Using Custom Functions in Power BI Dataflows

Important: This post was written and published in 2018, and the content below no longer represents the current capabilities of Power BI. Please consider this post to be an historical record and not a technical resource. All content on this site is the personal output of the author and not an official resource from Microsoft.

You can use custom Power Query “M” functions in Power BI dataflows, even though they’re not exposed and supported in the preview Power Query Online editor to the same extent they are supported in Power BI Desktop.[1]

As mentioned in a recent post on Authoring Power BI Dataflows in Power BI Desktop, the Power Query “M” queries that define your dataflow entities can contain a lot more than what can be created in Power Query Online. One example of this is support for custom functions in a dataflow. Functions work the same way in dataflows as they work in Power Query Desktop – there’s just not the same UX support.

Let’s see how this works. Specifically, let’s build a dataflow that contains a custom function and which invokes it in one of the dataflow entities. Here’s what we’ll do:

  1. We’ll define a custom function that accepts start and end dates, and returns a table with one row for each day between these dates. Specifically, we’ll use the date dimension approach that Matt Masson published five years ago[2], when Power Query functions were new.
  2. We’ll pull in sales order data from the SalesOrderHeader table in the AdventureWorks sample database to be an “Order” entity in the dataflow.
  3. We’ll use the min and max of the various date columns in the SalesOrderHeader table to get the parameter values to pass into the custom function. We’ll then call the custom function to build a Date entity in the dataflow.
  4. We’ll close our eyes and imagine doing the rest of the work to load other entities in the dataflow to make what we’d need to build a full star schema in a Power BI dataset, but we won’t actually do the work.

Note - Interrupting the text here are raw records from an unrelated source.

Lemma other_columns_pass_through_witness :
  ∃ df' col,
    cleaned digits_parser
      (frame_of ["Quantity"; "ProductID"] [ [Int 2; Str "A"]; [Int 3; Str "B"] ])
    = Ok df' ∧
    files (preprocess_transaction_data digits_parser "raw.csv" "out/clean.csv"
             true
             {| files := {[ "raw.csv" := Csv ["Quantity"; "ProductID"]
                                            [ [Int 2; Str "A"]; [Int 3; Str "B"] ] ]};
                stdout := [] |}).2 !! "out/clean.csv"
    = Some (render_csv df') ∧
    ("Quantity", col) ∈ data df' ∧
    aligned (index df') col [Int 2; Int 3].
Proof.
  apply (other_columns_pass_through digits_parser
           {| files := {[ "raw.csv" := Csv ["Quantity"; "ProductID"]
                                          [ [Int 2; Str "A"]; [Int 3; Str "B"] ] ]};
              stdout := [] |}
           "raw.csv" "out/clean.csv" true ["Quantity"; "ProductID"]
           [ [Int 2; Str "A"]; [Int 3; Str "B"] ] "out/clean.csv").
  - vm_compute. reflexivity.
  - vm_compute. reflexivity.
  - simpl. left.
  - rewrite !not_elem_of_cons. split_and!; try done. apply not_elem_of_nil.
Defined.

(** ** What is printed *)



Lemma boolean_index_all {A} (m : list bool) (l : list A) :
  length m = length l → Forall (λ b, b = true) m → boolean_index m l = l.
Proof.
  revert l. induction m as [|b m IH]; intros [|x l]; simpl; try done.
  intros [= Hlen] [-> Hall]%Forall_cons. by rewrite IH.
Qed.






(** ** How stages 1 and 2 compose *)

Lemma select_rows_all keep df :
  rectangular df → length keep = length (index df) →
  Forall (λ b, b = true) keep → select_rows keep df = df.
Proof.
  intros Hrect Hlen Hall. destruct df as [idx cols]. unfold select_rows. simpl in *.
  f_equal; [by apply boolean_index_all|].
  rewrite <-(list_fmap_id cols) at 2. apply Forall_fmap_ext.
  eapply Forall_impl; [apply Hrect|]. simpl. intros [name col] Hcol. simpl in *.
  f_equal. apply boolean_index_all; [congruence | done].
Qed.

Lemma duplicated_from_NoDup seen (rs : list (list cell)) :
  NoDup rs → (∀ r, r ∈ rs → r ∉ seen) →
  Forall (λ b, b = true) (negb <$> duplicated_from seen rs).
Proof.
  intros Hdup. revert seen.
  induction Hdup as [|r rs Hr Hdup IH]; intros seen Hseen; csimpl; constructor.
  - rewrite bool_decide_eq_false_2; [done|]. apply Hseen. by left.
  - apply IH. intros r' Hr'. rewrite not_elem_of_cons. split.
    + by intros ->.
    + apply Hseen. by right.
Qed.

Lemma drop_duplicates_NoDup df :
  rectangular df → NoDup (rows df) → drop_duplicates df = df.
Proof.
  intros Hrect Hdup. apply select_rows_all; [done| |].
  - unfold duplicated. by rewrite length_fmap, length_duplicated_from, length_rows.
  - apply duplicated_from_NoDup; [done|]. intros r _. apply not_elem_of_nil.
Qed.

Lemma dropna_no_missing df :
  rectangular df → no_missing df → dropna df = df.
Proof.
  intros Hrect Hdf. apply select_rows_all; [done| |].
  - by rewrite length_fmap, length_rows.
  - apply Forall_fmap. eapply Forall_impl;
      [by apply rows_of_complete_columns|].
    simpl. intros r Hr%existsb_isnull_complete. by rewrite Hr.
Qed.

Lemma rows_drop_duplicates df :
  rectangular df →
  rows (drop_duplicates df) = boolean_index (negb <$> duplicated df) (rows df).
Proof.
  intros Hrect. apply rows_select_rows; [done|]. unfold duplicated.
  by rewrite length_fmap, length_duplicated_from, length_rows.
Qed.

Lemma rows_dropna df :
  rectangular df →
  rows (dropna df) = filter (λ r, existsb isnull r = false) (rows df).
Proof.
  intros Hrect. unfold dropna.
  rewrite rows_select_rows by (by rewrite ?length_fmap, ?length_rows).
  rewrite boolean_index_filter. apply list_filter_iff. intros r.
  by destruct (existsb isnull r).
Qed.

Lemma dropna_rectangular df : rectangular df → rectangular (dropna df).
Proof.
  intros Hrect. apply select_rows_rectangular; [done|].
  by rewrite length_fmap, length_rows.
Qed.

Lemma dropna_complete df : rectangular df → no_missing (dropna df).
Proof.
  intros Hrect. apply columns_of_complete_rows; [by apply dropna_rectangular|].
  rewrite rows_dropna by done. apply Forall_forall.
  intros r [Hr _]%list_elem_of_filter. by apply existsb_isnull_complete.
Qed.

Lemma NoDup_rows_drop_duplicates df :
  rectangular df → NoDup (rows (drop_duplicates df)).
Proof.
  intros Hrect. rewrite rows_drop_duplicates by done.
  apply drop_duplicates_from_spec.
Qed.

(** X11: stages 1 and 2 are idempotent, each alone and the two together:
    removing the duplicates, or the incomplete rows, of a frame from which
    they were already removed changes nothing. *)
Theorem row_stages_are_idempotent df :
  rectangular df →
  drop_duplicates (drop_duplicates df) = drop_duplicates df ∧
  dropna (dropna df) = dropna df ∧
  surviving (surviving df) = surviving df.
Proof.
  intros Hrect. split_and!.
  - apply drop_duplicates_NoDup;
      [by apply drop_duplicates_rectangular | by apply NoDup_rows_drop_duplicates].
  - apply dropna_no_missing; [by apply dropna_rectangular | by apply dropna_complete].
  - unfold surviving at 1.
    rewrite (drop_duplicates_NoDup (surviving df)).
    + apply dropna_no_missing;
        [by apply surviving_rectangular | by apply surviving_no_missing].
    + by apply surviving_rectangular.
    + rewrite rows_surviving by done. apply NoDup_filter.
      apply drop_duplicates_from_spec.
Qed.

Let’s go. Since we’re just copying the code from Matt‘s blog, we’ll skip the code here, but the result in Power Query Online is worth looking at.

2018-12-08_12-58-57

Even though Power Query Online doesn’t have a dedicated “create function” option, it does recognize when a query is a function, and does include a familiar UX for working with a function. You will, however, need to clear the “Enable load” option for the query, since a function can’t be loaded directly.

The Order entity is super simple – we’re just pulling in a table and removing the complex columns that Power Query adds to represent related tables in the database. Here’s the script:

let
Source = Sql.Database("myserver.database.windows.net", "adventureworks"),
SalesLT_SalesOrderHeader = Source{[Schema = "SalesLT", Item = "SalesOrderHeader"]}[Data],
#"Removed columns" = Table.RemoveColumns(SalesLT_SalesOrderHeader, {"SalesLT.Address(BillToAddressID)", "SalesLT.Address(ShipToAddressID)", "SalesLT.Customer", "SalesLT.SalesOrderDetail"})
in
#"Removed columns"

Now we need to put the two of them together. Let’s begin by duplicating the Order entity. If we referenced the Order entity instead of duplicating it, we would end up with a computed entity, which would require Power BI Premium capacity to refresh.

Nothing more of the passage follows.